* Work task: Start at the line below containing "hourly values interval = Return hq" and stop at the line containing "in_deep (hour_data times values (hour b)))". Repeat every line of that stretch exactly, and nothing outside it.
*** Raw data ***
(** C3.  The claim asks that an empty series be rejected before any
    computation, with no placeholder record ever produced.  The code
    has no such check (its one guard is for missing data): on an
    annotated series without samples [calculate_statistics] does fail
    and returns no dictionary, but the failure is the [IndexError] of
    the hourly step, raised after the scalar and band entries were
    computed over no sample (counts and streak fields 0, ratios and
    decibel statistics [nan]) and stored in [self.stats], without the
    hourly list. *)
Theorem C3_empty_series_fails (self : SleepAnalyzer) (df : DataFrame)
  (flags : list bool) :
  data self = Some df -> annotated df flags -> dB df = [] ->
  0 < measurement_interval self ->
  exists st,
    calculate_statistics self = (Raise IndexError, set_stats self st)
    /\ hourly_quality st = None
    /\ total_samples (scalars st) = 0%nat
    /\ noise_sample_count (scalars st) = 0%nat
    /\ noise_ratio_pct (scalars st) = NaN
    /\ mean_db (scalars st) = NaN
    /\ max_db (scalars st) = NaN
    /\ min_db (scalars st) = NaN
    /\ stddev_db (scalars st) = Sqrt NaN
    /\ avg_noise_streak_seconds (scalars st) = 0
    /\ max_noise_streak_seconds (scalars st) = 0
    /\ first_hour_noise_ratio_pct st = Some NaN
    /\ bands st = Some (mkBands NaN NaN NaN NaN).
Proof.
  intros Hdata (Hnoise & Hlen) Hnil Hpos.
  rewrite Hnil in Hlen. destruct flags; [|discriminate].
  destruct (int_of_first_hour _ Hpos) as [Hint Hfloor].
  unfold calculate_statistics.
  rewrite Hdata, Hnoise, (Qlt_Qeq_bool_false _ Hpos), Hnil, hourly_empty.
  eexists. split; [reflexivity|].
  assert (Hfirst : first_hour_ratio [] 0 (measurement_interval self) = NaN).
  { unfold first_hour_ratio. rewrite Hint.
    replace (Z.min (Qfloor (3600 / measurement_interval self)) (Z.of_nat 0))
      with 0%Z by lia.
    reflexivity. }
  destruct (is_rem df); cbn -[first_hour_ratio]; rewrite Hfirst; repeat split.
Qed.

Lemma C3_empty_series_fails_witness :
  exists st,
    calculate_statistics empty_analyzer
    = (Raise IndexError, set_stats empty_analyzer st).
Proof.
  destruct (C3_empty_series_fails empty_analyzer empty_frame []
              eq_refl (conj eq_refl eq_refl) eq_refl eq_refl)
    as (st & Hst & _).
  exists st. exact Hst.
Defined.

(** ** Hourly aggregation *)

(** What the hourly loop yields: the hours below [ceil(t_last)] that
    hold a sample, in increasing order, each with the statistics of its
    own samples. *)
Module HourlyFacts.

Lemma hour_entry_in (times values : list Q) (h : Z) (b : HourBucket) :
  In b (hour_entry times values h) <->
  hour_data times values h <> []
  /\ b = mkHourBucket h (Series_mean (hour_data times values h))
           (pct (count_if in_deep (hour_data times values h))
                (Z.of_nat (length (hour_data times values h))))
           (pct (count_if in_restless (hour_data times values h))
                (Z.of_nat (length (hour_data times values h)))).
Proof.
  unfold hour_entry.
  destruct (hour_data times values h) as [|x t] eqn:E; simpl.
  - split; [tauto|]. intros [H _]. congruence.
  - split.
    + intros [<-|[]]. split; [discriminate|reflexivity].
    + intros [_ ->]. now left.
Qed.

Lemma range_in (k h : Z) : In h (range k) <-> (0 <= h < k)%Z.
Proof.
  unfold range. rewrite in_map_iff. split.
  - intros (i & <- & Hi). apply in_seq in Hi. lia.
  - intros Hh. exists (Z.to_nat h). split; [lia|]. apply in_seq. lia.
Qed.

(** The entries of the list. *)
Lemma hourly_entries (values : list Q) (interval : Q) (b : HourBucket) :
  values <> [] ->
  let times := time_hours (length values) interval in
  let t_last := inject_Z (Z.of_nat (length values - 1)) * interval / 3600 in
  exists hq,
    hourly values interval = Return hq
    /\ (In b hq <->
        (0 <= hour b < Qceiling t_last)%Z
        /\ hour_data times values (hour b) <> []
        /\ avg_db b = Series_mean (hour_data times values (hour b))
        /\ hour_deep_sleep_pct b
           = pct (count_if in_deep (hour_data times values (hour b)))
                 (Z.of_nat (length (hour_data times values (hour b))))
        /\ hour_restless_pct b
           = pct (count_if in_restless (hour_data times values (hour b)))
                 (Z.of_nat (length (hour_data times values (hour b))))).
Proof.
  intros Hne times t_last. eexists. split; [apply hourly_nonempty, Hne|].
  fold times t_last. rewrite in_flat_map. split.
  - intros (h & Hh & Hb). apply range_in in Hh.
    apply hour_entry_in in Hb. destruct Hb as [Hd ->]. cbn. auto.
  - intros (Hh & Hd & Havg & Hdeep & Hrest). exists (hour b).
    split; [now apply range_in|]. apply hour_entry_in.
    split; [exact Hd|]. destruct b; cbn in *. congruence.
Qed.

Lemma combine_snoc {A B} (l : list A) (k : list B) (x : A) (y : B) :
  length l = length k ->
  combine (l ++ [x]) (k ++ [y]) = combine l k ++ [(x, y)].
Proof.
  revert k. induction l as [|a l IH]; intros [|c k] Hlen;
    try discriminate; simpl; [reflexivity|].
  f_equal. apply IH. now injection Hlen.
Qed.

Lemma time_hours_length (n : nat) (interval : Q) :
  length (time_hours n interval) = n.
Proof. unfold time_hours. now rewrite length_map, length_seq. Qed.

Lemma time_hours_S (n : nat) (interval : Q) :
  time_hours (S n) interval
  = time_hours n interval ++ [inject_Z (Z.of_nat n) * interval / 3600].
Proof. unfold time_hours. now rewrite seq_S, map_app. Qed.

(** The last sample lies in the hour [floor(t_last)]. *)
Lemma last_sample_hour (values : list Q) (interval : Q) :
  values <> [] ->
  let t_last := inject_Z (Z.of_nat (length values - 1)) * interval / 3600 in
  hour_data (time_hours (length values) interval) values (Qfloor t_last) <> [].
Proof.
  intros Hne. destruct (exists_last Hne) as (init & v & ->). clear Hne.
  rewrite length_app. cbn [length].
  replace (length init + 1)%nat with (S (length init)) by lia.
  replace (S (length init) - 1)%nat with (length init) by lia.
  cbv zeta.
  set (t_last := inject_Z (Z.of_nat (length init)) * interval / 3600).
  unfold hour_data.
  rewrite time_hours_S, combine_snoc by apply time_hours_length.
  fold t_last. rewrite filter_app, map_app. cbn [filter fst].
  assert (Hin : Qle_bool (inject_Z (Qfloor t_last)) t_last
                && Qltb t_last (inject_Z (Qfloor t_last + 1)) = true).
  { apply andb_true_intro. split.
    - apply Qle_bool_iff, Qfloor_le.
    - unfold Qltb. apply negb_true_iff.
      destruct (Qle_bool (inject_Z (Qfloor t_last + 1)) t_last) eqn:E; auto.
      apply Qle_bool_iff in E. pose proof (Qlt_floor t_last). lra. }
  rewrite Hin. cbn [map snd]. intros Hnil.
  now apply app_eq_nil in Hnil as [_ Hnil].
Qed.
*** End of Raw data ***
* Answer box:
    hourly values interval = Return hq
    /\ (In b hq <->
        (0 <= hour b < Qceiling t_last)%Z
        /\ hour_data times values (hour b) <> []
        /\ avg_db b = Series_mean (hour_data times values (hour b))
        /\ hour_deep_sleep_pct b
           = pct (count_if in_deep (hour_data times values (hour b)))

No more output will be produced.